It is known in the mechanical arts to provide split bearing assemblies in various structural and machine components for supporting, or being supported by, the journals of rotating shafts and the like. Examples of applications for split bearing assemblies include engine crankshaft main and connecting rod bearing assemblies, some camshaft bearing assemblies, cranksupporting bearing assemblies for compressors, presses and other machines, and other rotatable shaft-supporting bearing assemblies, in all of which a removable saddle-like bearing cap is secured to a mating saddle-like main body to provide for the installation and removal of a rotatable shaft, an attached connecting rod, or another device.
Undoubtedly the most common method for manufacturing the separable main bodies and caps of split bearing assemblies is to separately form them by casting, forging or otherwise, whether they be for connecting rods, engine crankcases or other devices, and to subsequently bolt, or otherwise secure together, the caps and the main bodies. In many cases, finish machining of the journal encircling opening is completed after initial assembly of these components. This manufacturing method requires a large number of machining operations, as well as preliminary assembly and disassembly of the components, before the supporting or supported shaft may be installed.

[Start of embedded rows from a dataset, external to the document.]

(* ===== verification/RepoConfig.v ===== *)
(** * The settings of the repositories

    From [src/services/repos.cpp]: reading [repos.conf] and the settings of a
    distribution, finding the directory they are in, and the variables that
    are filled into them. *)

From stdpp Require Import base strings list gmap.
From Stdlib Require Import ZArith Lia Ascii.
From S2P Require Import Prelude CppString External Enums KeyFile Options Os World Runner StdMap RepoData.
From S2P Require OsService.

Local Open Scope Z_scope.

(** ** [RepoConfigParser] *)

Section parser.
Context `{GKeyFile} `{Fmt}.

Definition var_args (vars : RepoConfigVars) : list (string * string) :=
  [("releasever", v_releasever vars); ("osversion", v_osversion vars); ("arch", v_arch vars);
   ("beegfsVersion", v_beegfsVersion vars); ("zabbixVersion", v_zabbixVersion vars);
   ("xcatVersion", v_xcatVersion vars); ("ohpcVersion", v_ohpcVersion vars);
   ("ofedVersion", v_ofedVersion vars); ("ofedRepoTarget", v_ofedRepoTarget vars);
   ("cudaGPGKey", v_cudaGPGKey vars); ("rhelBaseMirrorGPGKey", v_rhelBaseMirrorGPGKey vars);
   ("rhelCodeReadyMirrorRepo", v_rhelCodeReadyMirrorRepo vars);
   ("rhelCodeReadyMirrorGPGKey", v_rhelCodeReadyMirrorGPGKey vars)].

(** [inl what]: throws a [fmt::format_error], which every caller catches. *)
Definition interpolateVars (fmt : string) (vars : RepoConfigVars) : string + string :=
  vformat fmt (var_args vars).

Definition interpolate_or (fmt : string) (vars : RepoConfigVars) (message : string -> string) : outcome string :=
  match interpolateVars fmt vars with inr text => Ok text | inl what => Throw (RuntimeError (message what)) end.

(** A GPG key that becomes empty counts as none. *)
Definition interpolate_key (key : option string) (vars : RepoConfigVars) (message : string -> string)
  : outcome (option string) :=
  match key with
  | None => Ok None
  | Some key =>
      value ← interpolate_or key vars message;
      Ok (if empty value then None else Some value)
  end.

Definition in_repo (what repoGroup : string) : string := what +:+ " repo '" +:+ repoGroup +:+ "'".

(** [file.getString] followed by the check that it is not empty *)
Definition required (file : KeyFile) (repoGroup key : string) : outcome string :=
  value ← getString file repoGroup key;
  if empty value then Throw (RuntimeError (in_repo ("Could not load " +:+ key +:+ " from") repoGroup)) else Ok value.
(** Whatever [uname] reports as the node name, the headnode gets a host
    name without dots and an FQDN that is this host name followed by a dot
    and a domain: the reported one if there is one that is neither empty nor
    starting with an empty label, and [localdomain] otherwise. *)
Theorem discoverNames_spec `{BoostTextLaws} `{Asio} (nodename : string) (s : Server) :
  exists host,
    (discoverNames nodename s).1 = Ok tt /\
    let s' := (discoverNames nodename s).2 in
    s_hostname s' = host /\ no_char "." host = true /\
    (s_fqdn s' = host +:+ ".localdomain" \/
     exists domain, nodename = host +:+ "." +:+ domain /\ s_fqdn s' = nodename /\
       starts_with_char "." domain = false /\ empty domain = false).
Proof.
  unfold discoverNames. cpp_simpl.
  destruct (split_dot nodename) as [[Hn ->]|(w & r & -> & Hn & ->)].
  { exists (if empty nodename then "localhost" else nodename).
    destruct (empty nodename); cbn; auto. }
  assert (empty (w +:+ String "." r) = false) as -> by (by destruct w). cbn.
  exists w. split; [done|]. split; [done|]. split; [done|].
  destruct (split_dot_head r) as (x & l & -> & Hx). cbn.
  destruct (empty x); cbn; [by left|]. destruct (Hx eq_refl) as [Hd He].
  destruct (String.eqb x "(none)"); cbn; [by left|].
  right. by exists r.
Qed.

Another known manufacturing method involves forming the main body and cap integral and separating them during manufacture by sawing or cutting away excess material provided to initially join the components. This method also requires machining of the connecting surfaces and other portions, generally including preliminary assembly.
In the case particularly of connecting rods, the prior art teaches other methods of forming the main body and cap as integral members and completely machining all necessary surfaces, including the journal encircling opening or bore, before separating the main body and cap members. The members are separated by material fracture techniques which involve fracturing the components along predetermined fracture planes, leaving interlocking rough surfaces that are capable of being re-engaged for assembly of the components into an operating assembly.
The prior art fracture techniques include various methods of weakening the separation planes, such as by drilling holes therein and/or providing weakening notches along one or more edges. Embrittlement of the material in the separating planes may also be provided for either by material selection, heat treatment (including hardening of various types), or by freezing the material to reduce its temperature below the embrittlement point.
The various types of prior fracture techniques introduce various problems, among which are reduction of the engageable surface area of the separated parts that reduces the allowable clamping load and, in some cases, the introduction of excessive bending of the separating parts which results in yielding deformation of metal along the edges that interferes with proper reassembly of the separated components. Deformation of the previously machined opening can also be a problem with some methods. Such difficulties limit the useable applications of fracture techniques and sometimes require additional machining operations to clean up or correct deformation and yielding problems.